## Context

The Candle Annotator is a Next.js app with SQLite storage that lets users annotate candlestick charts with pattern labels. It currently has no ML capabilities — annotations are created manually and exported as CSV/JSON, but there's no way to train models or get predictions back into the UI.

The existing stack is: Next.js 16 (App Router), React 19, lightweight-charts v4, SQLite via Drizzle ORM, Docker deployment. The app runs as a single container on port 3000.

We need to add a Python ML service that sits alongside the Next.js app, connected via HTTP. The Python ecosystem (scikit-learn, XGBoost, TA-Lib, MLflow) is the right tool for this job — there's no viable way to do this in Node.js.

## Goals / Non-Goals

**Goals:**

- Stand up a Python FastAPI service at `services/ml/` that handles feature engineering, annotation ingestion, training, and inference
- Use TA-Lib for programmatic candlestick pattern detection (CDL* functions)
- Train tree-based models (RandomForest, XGBoost) with MLflow tracking
- Serve predictions via REST API on port 8001
- Proxy inference requests through Next.js API routes to avoid CORS
- Render model predictions on the chart as a distinct visual layer
- Version datasets with DVC

**Non-Goals:**

- Deep learning models (LSTM, GRU, transformer) — architecture should accommodate them later, but not implemented now
- Multi-user or multi-tenant support
- Real-time streaming predictions (batch/on-demand only)
- Automated retraining pipelines or CI/CD for model deployment
- GPU inference or training optimization

## Decisions

### 1. Separate Python service vs. embedded in Next.js

**Decision**: Standalone Python FastAPI service in `services/ml/`, communicating via HTTP.

**Alternatives considered**:
- Python subprocess spawned by Next.js — fragile process management, no independent scaling
- Python WASM in browser — TA-Lib and scikit-learn don't work in WASM
- Shared SQLite access from Python — SQLite doesn't handle concurrent writers well

**Rationale**: Clean separation of concerns. The Next.js app owns the UI and annotation data; the Python service owns ML. They communicate through well-defined REST APIs. Each can be developed, tested, and deployed independently.

### 2. Directory structure: `services/ml/` in the monorepo

**Decision**: Place the Python service at `services/ml/` within the existing repo.

**Alternatives considered**:
- Separate repository — adds overhead for a single-developer project
- Top-level `ml/` directory — `services/` namespace leaves room for future services

**Rationale**: Monorepo keeps everything together. The `services/` prefix signals it's a separate deployable unit, not part of the Next.js app.
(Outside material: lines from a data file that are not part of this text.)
(* ===== verification/_CoqProject ===== *)
-Q . S2P
Prelude.v
Sets.v
External.v
Schema.v
Effects.v
Evolution.v
Cimd.v
Jose.v
Keys.v
OAuth.v
Config.v
Identity.v
Google.v
Database.v
Credentials.v
Tokens.v
Logout.v
Browser.v
Http.v
CimdTransport.v
Web.v
Startup.v
HttpTheory.v
CimdTheory.v
OAuthTheory.v
GoogleTheory.v
KeysTheory.v
ConfigTheory.v
CredentialsSpec.v
CredentialsTheory.v
CredentialsInvariant.v
CredentialsProgress.v
StoresSpec.v
DatabaseTheory.v
LogoutTheory.v
BrowserTheory.v
StoresInvariant.v
Transitions.v
Concurrency.v
ConcurrencyTheory.v
Pools.v
System.v
Confinement.v
Framing.v
Drafts.v
Revoking.v
Atomicity.v
Contest.v
Contenders.v
Deciders.v
Promises.v
Requests.v
AtomicConsent.v
AtomicBrowser.v
AtomicSignIn.v
AtomicLogout.v
Readers.v
Politeness.v
Revocation.v
Settling.v
Composition.v
Serving.v
Steps.v
Latecomers.v
ConcurrencyProperties.v
SystemProperties.v
Termination.v
WebTheory.v
Inert.v
WebProperties.v
Instances.v
CredentialsProperties.v
HttpInstances.v
Scenario.v
TokenInstances.v
Flow.v
Witnesses.v
PolicyWitnesses.v
WebWitnesses.v
ConcurrencyWitnesses.v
### 3. Pipeline config via YAML

**Decision**: Single `config/pipeline.yaml` controls all pipeline stages (feature engineering, annotation ingestion, training, inference). Each stage has an `enabled` flag.

**Rationale**: Makes experiments reproducible — the full config is logged as an MLflow artifact with each training run. Stages can be toggled independently (e.g., skip feature engineering, use only programmatic labels).

### 4. MLflow for experiment tracking, DVC for data versioning

**Decision**: MLflow tracks experiments, metrics, models. DVC versions datasets.

**Alternatives considered**:
- Weights & Biases — heavier, cloud-dependent
- Plain file logging — loses queryability and model registry
- Git LFS for data — doesn't handle dataset lineage

**Rationale**: MLflow runs locally (no cloud dependency), provides a model registry, and has native integrations with scikit-learn and XGBoost. DVC handles data versioning without bloating the git repo.

### 5. Annotation export format: JSON from existing API

**Decision**: The Python pipeline reads annotation data by calling the existing Next.js API endpoints (`GET /api/annotations`, span annotation exports) or from exported JSON/CSV files in `data/annotations/`.

**Alternatives considered**:
- Direct SQLite read from Python — concurrent access issues
- Shared PostgreSQL — overkill for single-user tool

**Rationale**: Using the existing API or file exports keeps the services decoupled. The annotation tool already has export functionality. For training, batch export to `data/annotations/` is sufficient.

### 6. Label encoding: windowed classification first, BIO later

**Decision**: Start with fixed-window classification (each annotation span → one training sample of N candles). BIO sequence labeling is designed for but not implemented in v1.

**Rationale**: Window classification works with tree-based models (RandomForest, XGBoost) which are the initial model types. BIO encoding is needed for sequence models (BiLSTM-CRF) which are a non-goal for now.

### 7. Next.js proxy routes for inference

**Decision**: Next.js API routes at `/api/predict`, `/api/predict/batch`, `/api/model/info` proxy to the Python service.

**Rationale**: Avoids CORS configuration. Lets us add auth or rate-limiting on the Next.js side later. The frontend only talks to one origin.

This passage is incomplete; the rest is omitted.